En esa comunidad de personas que conforman el mundo laboral se producen distensiones de diversa índole, fruto y consecuencia de esa estrecha relación que pueda mantenerse y de la condición que tienen algunos sujetos, dispuestos a presionar o coaccionar al compañero o subordinado por todos los medios a su alcance. Y es que postular unas relaciones profesionales impolutas sería tanto como demandar quimeras; el conflicto entre personas nace y se resuelve en organizaciones multipersonales como parte del aprendizaje del ser humano en su dimensión social.
Pero de un tiempo a esta parte, y ante la afortunada acogida en el mundo jurídico de una actuación tan hostil como es el acoso laboral, con la perseverante disposición de medios y mecanismos para combatirlo y ayudar al que por desgracia lo padece, es frecuente que se caiga en la tentación de calificar como tal a toda situación de enfrentamiento o conflicto entre trabajadores, cuando la realidad es que con ello se hace un flaco favor a quienes pudieran verse inmersos en la realidad de un acoso, como situación de extrema gravedad de hostigamiento sobre la que se ha dicho que consiste en un maltrato persistente hacia un individuo con el objetivo de aniquilarlo psicológica y socialmente, pretendiendo que abandone la organización.
Parece conveniente que nos aventuremos a entrar en esa línea divisoria, de la forma más clara y convincente posible, y para ello invoco una doctrina de los tribunales de justicia que, desde hace tiempo ya (año 2002) postula los elementos que jurídicamente han de tenerse en cuenta para apreciar la concurrencia de una situación de acoso moral que pretenda autoeliminar a un trabajador mediante su denigración laboral, y que se concretan básicamente en tres aspectos:
a) Presión.
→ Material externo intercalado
Lemma prepareFacetValues_keeps_first_witness :
  let leaf := fun n => HierarchicalMenu.mkFacetValue n n 1 false None in
  let w := HierarchicalMenu.initialWorld (mkHelper emptyParameters 0) in
  length (HierarchicalMenu._prepareFacetValues (-1) 3 w [leaf "a"; leaf "b"; leaf "c"])
  = (3 - Z.to_nat (- HierarchicalMenu.getLimit (-1) 3 w))%nat.
Proof.
  intros leaf w.
  destruct (prepareFacetValues_keeps_first (-1) 3 w [leaf "a"; leaf "b"; leaf "c"])
    as (_ & _ & H).
  apply H. by vm_compute.
Defined.

Lemma show_more_only_adds_witness :
  let leaf := fun n => HierarchicalMenu.mkFacetValue n n 1 false None in
  let w1 := HierarchicalMenu.mkWorld false None (mkHelper emptyParameters 0) [] [] 0 in
  let w2 := HierarchicalMenu.mkWorld true None (mkHelper emptyParameters 0) [] [] 0 in
  map item_fields (HierarchicalMenu._prepareFacetValues 1 2 w1 [leaf "a"; leaf "b"; leaf "c"])
  `prefix_of`
  map item_fields (HierarchicalMenu._prepareFacetValues 1 2 w2 [leaf "a"; leaf "b"; leaf "c"]).
Proof.
  intros leaf w1 w2.
  apply show_more_only_adds; [lia | reflexivity | reflexivity].
Defined.

Lemma toggle_raises_then_restores_witness :
  let ro := HierarchicalMenu.mkRenderOptions
              (Some (HierarchicalMenu.mkResults (Some []))) emptyParameters in
  let w := HierarchicalMenu.render 10 true 20 (fun items => items) ro
             (HierarchicalMenu.initialWorld (mkHelper emptyParameters 0)) in
  HierarchicalMenu.getLimit 10 20 w
  < HierarchicalMenu.getLimit 10 20
      (HierarchicalMenu.cachedToggleShowMore 10 true 20 (fun items => items) w).
Proof.
  intros ro w.
  destruct (toggle_raises_then_restores 10 true 20 (fun items => items) w ro)
    as [H _]; [reflexivity|].
  apply H; reflexivity.
Defined.

Lemma init_and_render_deliver_once_witness :
  exists rs,
    HierarchicalMenu.rendered
      (HierarchicalMenu.init 10 true 20 (fun items => items)
         (HierarchicalMenu.mkRenderOptions None emptyParameters)
         (HierarchicalMenu.initialWorld (mkHelper emptyParameters 0)))
    = [(rs, true)]
    /\ HierarchicalMenu.items rs = []
    /\ HierarchicalMenu.canToggleShowMore rs = true.
Proof.
  destruct (init_and_render_deliver_once 10 true 20 (fun items => items)
              (HierarchicalMenu.mkRenderOptions None emptyParameters)
              (HierarchicalMenu.initialWorld (mkHelper emptyParameters 0)))
    as [(rs & Hrs & H) _].
  exists rs. split; [exact Hrs|].
  destruct (H eq_refl) as [Hitems Hcan]. split; [exact Hitems|].
  apply Hcan. reflexivity.
Defined.

(** * [getRenderState] *)

(** X28: [getRenderState] of either connector stores the widget's render
    state under its own attribute in its own namespace, and keeps the render
    states of the other attributes and the whole namespace of the other
    connector; the hierarchical one has the effects of one
    [getWidgetRenderState] call and no other. *)
Theorem getRenderState_keeps_other_entries
    (attribute : string) (max : Z)
    (results : option RatingMenu.Results) (state : SearchParameters)
    (hierarchicalFacetName : string) (limit : Z) (showMore : bool)
    (showMoreLimit : Z)
    (transformItems : list HierarchicalMenu.Item -> list HierarchicalMenu.Item)
    (ro : HierarchicalMenu.RenderOptions) (w : HierarchicalMenu.World)
    (renderState : RenderStates.IndexRenderState) :
  let rating :=
    RenderStates.ratingGetRenderState attribute max renderState results state in
  let hierarchical :=
    RenderStates.hierarchicalGetRenderState hierarchicalFacetName limit showMore
      showMoreLimit transformItems renderState ro w in
  let widget :=
    HierarchicalMenu.getWidgetRenderState limit showMore showMoreLimit
      transformItems ro w in
  (RenderStates.rs_ratingMenu rating ≫= (fun m => m !! attribute))
    = Some (RenderStates.ratingWidgetRenderState attribute max results state)
  /\ (forall b : string, b <> attribute ->
        (RenderStates.rs_ratingMenu rating ≫= (fun m => m !! b))
        = (RenderStates.rs_ratingMenu renderState ≫= (fun m => m !! b)))
  /\ RenderStates.rs_hierarchicalMenu rating
     = RenderStates.rs_hierarchicalMenu renderState
  /\ (RenderStates.rs_hierarchicalMenu (fst hierarchical)
        ≫= (fun m => m !! hierarchicalFacetName))
     = Some (fst widget)
  /\ (forall b : string, b <> hierarchicalFacetName ->
        (RenderStates.rs_hierarchicalMenu (fst hierarchical) ≫= (fun m => m !! b))
        = (RenderStates.rs_hierarchicalMenu renderState ≫= (fun m => m !! b)))
  /\ RenderStates.rs_ratingMenu (fst hierarchical)
     = RenderStates.rs_ratingMenu renderState
  /\ snd hierarchical = snd widget.
Proof.
  cbv zeta. simpl. repeat split.
  - by rewrite lookup_insert_eq.
  - intros b Hb. rewrite lookup_insert_ne by done.
    destruct (RenderStates.rs_ratingMenu renderState); simpl;
      [done|apply lookup_empty].
  - by rewrite lookup_insert_eq.
  - intros b Hb. rewrite lookup_insert_ne by done.
    destruct (RenderStates.rs_hierarchicalMenu renderState); simpl;
      [done|apply lookup_empty].
Qed.

Lemma getRenderState_keeps_other_entries_witness :
  let other := RenderStates.mkRatingRenderState [] true in
  (RenderStates.rs_ratingMenu
     (RenderStates.ratingGetRenderState "grade" 5
        (RenderStates.mkIndexRenderState (Some {[ "rating" := other ]}) None)
        (Some RatingMenu.scenario) emptyParameters)
   ≫= (fun m => m !! "rating"))
  = Some other.
Proof.
  intros other.
  destruct (getRenderState_keeps_other_entries "grade" 5
              (Some RatingMenu.scenario) emptyParameters "cat" 10 false 20
              (fun items => items)
              (HierarchicalMenu.mkRenderOptions None emptyParameters)
              (HierarchicalMenu.initialWorld (mkHelper emptyParameters 0))
              (RenderStates.mkIndexRenderState (Some {[ "rating" := other ]}) None))
    as (_ & H & _).
  rewrite (H "rating"); [reflexivity|discriminate].
Defined.

Lemma allValues_entries_witness :
  RatingMenu.allValues 5
    (default [] (RatingMenu.facetValues RatingMenu.scenario)) !! 0 = Some 0.
Proof.
  destruct (allValues_entries 5
              (default [] (RatingMenu.facetValues RatingMenu.scenario)) 0)
    as [_ H].
  apply H. lia.
Defined.
(** X23. With no profile name, or with a name for which the first
    receiver pattern parses, adding a transaction always ends with a state,
    and every rejection (no text, a debit, an unconfirmed alert, no amount)
    leaves its non-empty reason in the error banner and the transaction list
    as it was. *)
Theorem rejections_are_values :
  forall amb st,
    well_formed_name (userName st) ->
    exists d st',
      classify (userName st) (smsText st) = Ok d
      /\ handleAddTransaction amb st = Ok st'
      /\ match d with
         | RejectedDebit r | RejectedAmbiguous r =>
             r <> EmptyString /\ error st' = r /\ transactions st' = transactions st
         | Accepted =>
             if Qle_bool (extractAmount (smsText st)) 0
             then error st' = "Could not extract a valid amount from the SMS."
                  /\ transactions st' = transactions st
             else transactions st' = parseSMS amb (smsText st) :: transactions st
         end.
Proof.
  intros amb st W.
  rewrite handleAddTransaction_dispatch.
  assert (D : exists d, classify (userName st) (smsText st) = Ok d
                        /\ match d with
                           | RejectedDebit r | RejectedAmbiguous r => r <> EmptyString
                           | Accepted => True
                           end).
  { unfold classify.
    destruct (negb (Js.truthy (Js.trim (smsText st)))).
    { eexists; split; [reflexivity|]. discriminate. }
    destruct (well_formed_receiver _ (smsText st) W) as (r & ->).
    destruct (well_formed_sender _ (smsText st) W) as (s & ->).
    destruct (isDebitTransaction_total (smsText st)) as (b & ->).
    cbn [bind].
    destruct r; [eexists; split; [reflexivity | exact I]|].
    destruct s; cbn [bind].
    { eexists; split; [reflexivity|]. discriminate. }
    destruct b.
    { eexists; split; [reflexivity|]. discriminate. }
    destruct (negb (isCreditTransaction (smsText st))).
    { eexists; split; [reflexivity|]. discriminate. }
    eexists; split; [reflexivity | exact I]. }
  destruct D as (d & -> & R). cbn [bind].
  exists d, (dispatch amb st d). split; [reflexivity|]. split; [reflexivity|].
  destruct d as [|r|r]; cbn [dispatch].
  - pose proof (acceptCredit_transactions amb st) as T.
    pose proof (acceptCredit_error amb st) as E.
    destruct (Qle_bool (extractAmount (smsText st)) 0); auto.
  - auto.
  - auto.
Qed.

Lemma rejections_are_values_witness :
  exists d st',
    classify "John Doe" "Your account was debited N2,000 by John" = Ok d
    /\ handleAddTransaction clock_a
         (state_of "John Doe" "Your account was debited N2,000 by John") = Ok st'
    /\ match d with
       | RejectedDebit r | RejectedAmbiguous r =>
           r <> EmptyString /\ error st' = r /\ transactions st' = []
       | Accepted =>
           if Qle_bool (extractAmount "Your account was debited N2,000 by John") 0
           then error st' = "Could not extract a valid amount from the SMS."
                /\ transactions st' = []
           else transactions st' =
                [parseSMS clock_a "Your account was debited N2,000 by John"]
       end.
Proof.
  apply (rejections_are_values clock_a
           (state_of "John Doe" "Your account was debited N2,000 by John")).
  right. eexists. vm_compute. reflexivity.
Defined.

Lemma Qle_bool_false_lt x y : Qle_bool x y = false -> (y < x)%Q.
Proof.
  intros H. apply Qnot_le_lt. intros L. apply Qle_bool_iff in L. congruence.
Qed.

Lemma acceptCredit_positive amb st :
  all_positive (transactions st) -> all_positive (transactions (acceptCredit amb st)).
Proof.
  intros P. rewrite acceptCredit_transactions.
  destruct (Qle_bool (extractAmount (smsText st)) 0) eqn:E; [exact P|].
  constructor; [|exact P]. apply Qle_bool_false_lt in E. exact E.
Qed.

(** C8. [acceptCredit] does not append a transaction whose amount is 0 or
    less, so a list in which every amount is positive stays so through
    [acceptCredit] and through [handleAddTransaction]. *)
Theorem ledger_amounts_positive :
  forall amb st,
    all_positive (transactions st) ->
    all_positive (transactions (acceptCredit amb st))
    /\ (forall st', handleAddTransaction amb st = Ok st' ->
                    all_positive (transactions st'))
    /\ ((extractAmount (smsText st) <= 0)%Q ->
        transactions (acceptCredit amb st) = transactions st).
Proof.
  intros amb st P. split; [|split].
  - apply acceptCredit_positive, P.
  - intros st' H. rewrite handleAddTransaction_dispatch in H.
    destruct (classify (userName st) (smsText st)) as [d| |]; try discriminate.
    injection H as <-. destruct d; cbn [dispatch]; [apply acceptCredit_positive, P | exact P | exact P].
  - intros L. rewrite acceptCredit_transactions.
    apply Qle_bool_iff in L. rewrite L. reflexivity.
Qed.

Lemma ledger_amounts_positive_witness :
  all_positive (transactions (acceptCredit clock_a (state_of "" "NGN 12,345.50 credited to your account")))
  /\ (forall st', handleAddTransaction clock_a
                    (state_of "" "NGN 12,345.50 credited to your account") = Ok st' ->
                  all_positive (transactions st'))
  /\ ((extractAmount "NGN 12,345.50 credited to your account" <= 0)%Q ->
      transactions (acceptCredit clock_a (state_of "" "NGN 12,345.50 credited to your account"))
      = []).
Proof.
  apply (ledger_amounts_positive clock_a
           (state_of "" "NGN 12,345.50 credited to your account")).
  constructor.
Defined.

(** C5: the code at the failing inputs.  The name goes into the pattern
    source as it is: an unbalanced parenthesis makes the construction of the
    patterns throw, and a dot in the name matches any character. *)
Theorem name_is_not_escaped :
  isUserReceiver "John (Jr" "NGN5,000 credited to John (Jr" = SyntaxError
  /\ handleAddTransaction clock_a
       (state_of "John (Jr" "NGN5,000 credited to John (Jr") = SyntaxError
  /\ isUserReceiver "J. Doe" "NGN500 sent to JA Doe" = Ok true
  /\ classify "J. Doe" "NGN500 sent to JA Doe" = Ok Accepted
  /\ classify EmptyString "NGN500 sent to JA Doe"
     = Ok (RejectedDebit "Debit detected! Only credit income alerts are accepted.").
Proof. repeat split; vm_compute; reflexivity. Qed.

(** C1: the code at the failing inputs.  The rules give a decision for every
    text and name; the handler gives none when the name makes a pattern
    malformed, and a different one when a character of the name is read as
    pattern syntax.  The defect is the one of C5. *)
Theorem decision_order_breaks_on_pattern_syntax :
  classify_by_rules "John (Jr" "DR 500" = RejectedDebit reason_debit
  /\ classify "John (Jr" "DR 500" = SyntaxError
  /\ classify_by_rules "J. Doe" "NGN500 sent to JA Doe" = RejectedDebit reason_debit
  /\ classify "J. Doe" "NGN500 sent to JA Doe" = Ok Accepted.
Proof. repeat split; vm_compute; reflexivity. Qed.

(** C2: the code at the failing inputs.  Both texts name the user as the
    receiver, in so many words; with the first name the handler throws, with
    the second it does not see the phrase and turns the alert away as a
    debit.  The defect is the one of C5. *)
Theorem receiver_override_breaks_on_pattern_syntax :
  receiver_phrase_match "John (Jr" "NGN5,000 credited to John (Jr" = true
  /\ classify_by_rules "John (Jr" "NGN5,000 credited to John (Jr" = Accepted
  /\ classify "John (Jr" "NGN5,000 credited to John (Jr" = SyntaxError
  /\ receiver_phrase_match "Ade (Jnr) Obi" "Debit alert: NGN500 payment to Ade (Jnr) Obi"
     = true
  /\ classify_by_rules "Ade (Jnr) Obi" "Debit alert: NGN500 payment to Ade (Jnr) Obi"
     = Accepted
  /\ classify "Ade (Jnr) Obi" "Debit alert: NGN500 payment to Ade (Jnr) Obi"
     = Ok (RejectedDebit reason_debit).
Proof. repeat split; vm_compute; reflexivity. Qed.

(** C7: the code at the failing input.  A debit alert is a rejection by the
    rules; with a name that makes a pattern malformed the handler throws
    instead of setting the reason, while with no name it sets it.  The
    defect is the one of C5. *)
Theorem rejection_is_thrown_on_malformed_name :
  classify_by_rules "John (Jr" "Your account was debited N2,000 by John"
  = RejectedDebit reason_debit
  /\ handleAddTransaction clock_a
       (state_of "John (Jr" "Your account was debited N2,000 by John")
     = SyntaxError
  /\ handleAddTransaction clock_a
       (state_of EmptyString "Your account was debited N2,000 by John")
     = Ok (flashError reason_debit
             (setShowDebitPopup true
                (state_of EmptyString "Your account was debited N2,000 by John"))).
Proof. repeat split; vm_compute; reflexivity. Qed.

(** * The tax engine *)

Section TaxLemmas.

Local Open Scope Q_scope.

Lemma Qle_bool_false x y : Qle_bool x y = false -> y < x.
Proof.
  intros H. apply Qnot_le_lt. intros L. apply Qle_bool_iff in L. congruence.
Qed.

Lemma clamp_bounds rem cap : 0 <= rem ->
  0 <= Qmax (Qmin rem cap) 0 /\ Qmax (Qmin rem cap) 0 <= rem.
Proof.
  intros H.
  destruct (Q.max_spec (Qmin rem cap) 0) as [[? E]|[? E]];
  destruct (Q.min_spec rem cap) as [[? F]|[? F]];
  rewrite E; try rewrite F; split; lra.
Qed.

Lemma clamp_self rem : 0 <= rem -> Qmax (Qmin rem rem) 0 == rem.
Proof.
  intros H.
  destruct (Q.max_spec (Qmin rem rem) 0) as [[? E]|[? E]];
  destruct (Q.min_spec rem rem) as [[? F]|[? F]];
  rewrite E; try rewrite F; rewrite ?F in *; lra.
Qed.

(** What a row takes when the income reaches [p], the bracket ends at [l]
    and [rem] is the income above [p]. *)
Lemma clamp_finite rem l p : 0 <= rem -> p <= l ->
  Qmax (Qmin rem (Qmax (Qmin (l - p) rem) 0)) 0 == Qmin rem (l - p).
Proof.
  intros H L.
  destruct (Q.min_spec (l - p) rem) as [[? F]|[? F]];
  destruct (Q.max_spec (Qmin (l - p) rem) 0) as [[? E]|[? E]];
  destruct (Q.min_spec rem (Qmax (Qmin (l - p) rem) 0)) as [[? G]|[? G]];
  destruct (Q.max_spec (Qmin rem (Qmax (Qmin (l - p) rem) 0)) 0) as [[? K]|[? K]];
  destruct (Q.min_spec rem (l - p)) as [[? M]|[? M]];
  rewrite K, M; rewrite ?G, ?E, ?F in *; lra.
Qed.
Es necesario, en primer lugar, que se ejerza una presión y que la víctima sienta esa presión. Y, a tal efecto, se entiende por presión toda conducta que desde un punto de vista objetivo puede ser percibida como un ataque, lo que obliga a descartar supuestos de roces laborales que por su nimiedad no pueden ser aquí incardinados. La presión, por tanto, requiere un comportamiento severo, con peso específico propio.
Con arreglo a ello, es claro que no todas las situaciones que revelen un conflicto entre un trabajador y su superior jerárquico o entre trabajadores de igual categoría o subordinados, han de calificarse, sin más, como acoso moral. Esto es, no toda manifestación del poder empresarial, o en las relaciones laborales, aunque se ejerza de forma abusiva, puede calificarse como acoso moral, sin perjuicio, obviamente, de que tales prácticas abusivas encuentren respuesta a través de otras vías previstas legalmente.
Tampoco se consideran incluidos los supuestos de presión frustrada o en grado de tentativa, en los que el sujeto destinatario, por los motivos que sean, no llega a sentir la misma. El acoso moral exige una víctima, un presionado, porque si éste no existe lo único que habrá será un comportamiento malintencionado por parte del sujeto activo, pero no una presión.
En suma, para que exista acoso moral ha de probarse que al trabajador se le han causado daños psíquicos, lo cual hace, en principio, imprescindible una pericial médica que acredite que el estado mental del trabajador es resultado directo del hostigamiento laboral al que ha sido sometido.
b) Laboral. La presión sufrida debe ser consecuencia de la actividad laboral que se realiza en un lugar de trabajo, lo que implica que debe ser cometida por miembros de la empresa.
El lugar de trabajo supone un límite geográfico para su comisión. Y ello en razón de que fuera de la empresa la persona tiene una mayor libertad, tanto de reacción como para su efusión; pero también porque fuera del ámbito de organización y dirección la capacidad de supervisión empresarial y reacción disminuye drásticamente.
c) Tendenciosa. Lo que significa que la presión laboral debe responder a un plan, explícito o implícito. Si ese plan preconcebido no existe es difícil que pueda hablarse de persecución o acoso moral, siendo más bien defectos de comunicación o diferencias personales que no revelan sino la compleja psicología del ser humano.
El plan supone que exista una permanencia en el tiempo, esto es, que el comportamiento se repita a lo largo de un período, pues de lo contrario estaríamos ante un hecho puntual y no ante una situación de acoso moral. La diferencia entre un simple conflicto laboral y el acoso moral es que el primero es puntual y el segundo reiterativo.
En definitiva, para que pueda recibir la consideración jurídica propia de acoso ha de envolverse la actuación desde el prisma de una presión que ha de ser maliciosa y con cierta continuidad en el tiempo, con claro objetivo degradante para la personalidad del trabajador afectado por la conducta. De llevarse una situación fáctica al juzgador, se proyecta la tarea de concretar estos elementos y eliminar, por tanto, que no se trate de un mero conflicto laboral que atenderá a otras medidas para su resolución.